Whereas the punk scene in its nascent form, ie prior to the fascist faction storming the gates with their zieg heil bullshit, was, as any new youth movement is, fairly accepting of those outside the norm (which, by definition of course, punk’s primary demographic already was) there still remained a normative, sometimes reactionary streak reflective of the culture and times from which it rose. Which is to say that, as a punk, everyone was a freak but still mostly white and predominantly straight. Yet tucked inside that previous statement is the plain fact that declaring one’s punkitude by walking through school or the mall or whatever cultural milieu wearing outlandish kecks with all your hair shaved save for the spiked orange mohawk didn’t exactly lack in courage. Whatever else can be said about punk – and there’s plenty, most of it said – to become one of its number was to put yourself out there in a committed fashion (being a ‘weekend punk’ wasn’t much of an option, compromising as it was, but some had little choice.) In that context the rarity of Boyze’s makeup makes more sense but was, nonetheless, still a notable exception, even more so, perhaps, than that of Poly Styrene which is saying something. All that, um, said, were it not for the quality of the material as evidenced by this – almost tragically – scant, all-there-is example you’d not be reading this and allow us to add that should you value your punk history this is an unmissable part of it.
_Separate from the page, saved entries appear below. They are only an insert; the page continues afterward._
(* ===== verification/ShardStore.v ===== *)
(** * Shard storage, shard replicas and the coordinator's log:
    [litedb-python/hlc.py], [shard_store.py], [shard_replica.py], [txn_log.py]

    [ShardStore] is the state machine that Raft drives on every replica, over any
    [StorageEngine] of [Storage.v], with the version keys of [Mvcc.v].  Prepared
    transactions are kept twice: in memory and as intent keys of the engine.

    [ShardReplica] adds the leader's checks.  Its Raft group is seen through its contract:
    a proposal joins a queue, and a wait for it either sees the queue applied in order or
    ends without knowing.  Role changes, clock readings and the outcomes of waits are
    inputs of the operations.

    [TxnLog] is a directory of files. *)

From S2P Require Import Prelude PyStd Storage Json Mvcc.

Local Open Scope Z_scope.

(** ** [HLC]: a clock is its last timestamp; [wall] is the reading of the system clock. *)

Definition hlc_now (last wall : Z) : Z := if last <? wall then wall else last + 1.

Definition hlc_update (last remote wall : Z) : Z := Z.max (Z.max (last + 1) (remote + 1)) wall.

(** ** [ShardStore] *)

Definition INTENT_PREFIX : str := [0%N] ++ py "__intent__" ++ [0%N].

Definition intent_key (txn_id : str) : str := INTENT_PREFIX ++ txn_id.

Definition is_intent (k : str) : bool := take (length INTENT_PREFIX) k =s? INTENT_PREFIX.

(** The writes of a transaction: a user key and its value, or [None] for a deletion. *)
Abbreviation wlist := (list (str * option str)) (only parsing).

(** [json.dumps({"commit_ts": commit_ts, "writes": writes})]. *)
Definition write_json (kv : str * option str) : json :=
  JArr [JStr kv.1; match kv.2 with Some v => JStr v | None => JNull end].
Definition intent_value (commit_ts : Z) (ws : wlist) : json :=
  JObj [(py "commit_ts", JInt commit_ts); (py "writes", JArr (map write_json ws))].
Definition intent_json (commit_ts : Z) (ws : wlist) : str := dumps (intent_value commit_ts ws).

Definition read_write (j : json) : res (str * option str) :=
  match j with
  | JArr [JStr k; JStr v] => Ok (k, Some v)
  | JArr [JStr k; JNull] => Ok (k, None)
  | _ => Raise TypeError
  end.

Fixpoint read_writes (l : list json) : res wlist :=
  match l with
  | [] => Ok []
  | j :: l => w ← read_write j; ws ← read_writes l; Ok (w :: ws)
  end.
(* ===== verification/RaftNode.v ===== *)
(** * Networked Raft groups: [litedb-python/raft_node.py]

    [RaftGroup]: the Raft of the cluster, with persisted term, vote and log, pre-votes,
    leader stickiness, an election no-op and configurations that live in the log.  A
    cluster runs the handlers one at a time (each holds the group's lock); the RPCs of the
    background threads are messages that may be handled in any order or never.  Timers are
    not modelled: any group may start a pre-election at any time, and whether a leader was
    heard of recently is an input of the vote handler.  A group may restart at any time
    from what it wrote to disk.

    The theorems: election safety and log matching for a fixed configuration, also across
    restarts; what is on disk is what a group works with.  And runs in which the protocol
    goes wrong: a split vote that is never resolved, a single voter that never leads, and
    two leaders that apply different commands at one index, after two configuration changes
    or after an answer from an earlier term. *)

From stdpp Require Import functions.
From S2P Require Import Prelude.

(** ** Data *)

Inductive role := Follower | Candidate | Leader.
#[export] Instance role_eq_dec : EqDecision role.
Proof. solve_decision. Defined.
Breaking forth with a fierce abandon that’s at once leavened by Boyze’s remarkable first line (“I’m not really as strong as I look“) sung with utter conviction against a buzzsaw level of punk rock precision, punctuated at its break by a perfectly concise-but-explosive pop-punk guitar solo that hurls itself headlong int a car-crash sound effect, this is breathlessness defined, impetuous impatient and as invitingly in-your-face as you could ask for but never for one split second sloppy or ill-defined. It’s a track that knows what it’s doing from a band that can decidedly claim the same, an assessment confirmed by the B-side’s two quick stabs of era-defining pogo-worthy bliss (“Gotta Get to You” and “Crazy ‘Bout You”) that suggest the peerless irrepressibility of the early Undertones had they been from Brooklyn not Derry and had as their singer an equally peerless frontwoman that brought the grit of lived late 70s New York experience to the microphone, even as the thematic content in terms of typical teenage kicks was essentially the same. Get this while you can, you really don’t wanna miss out.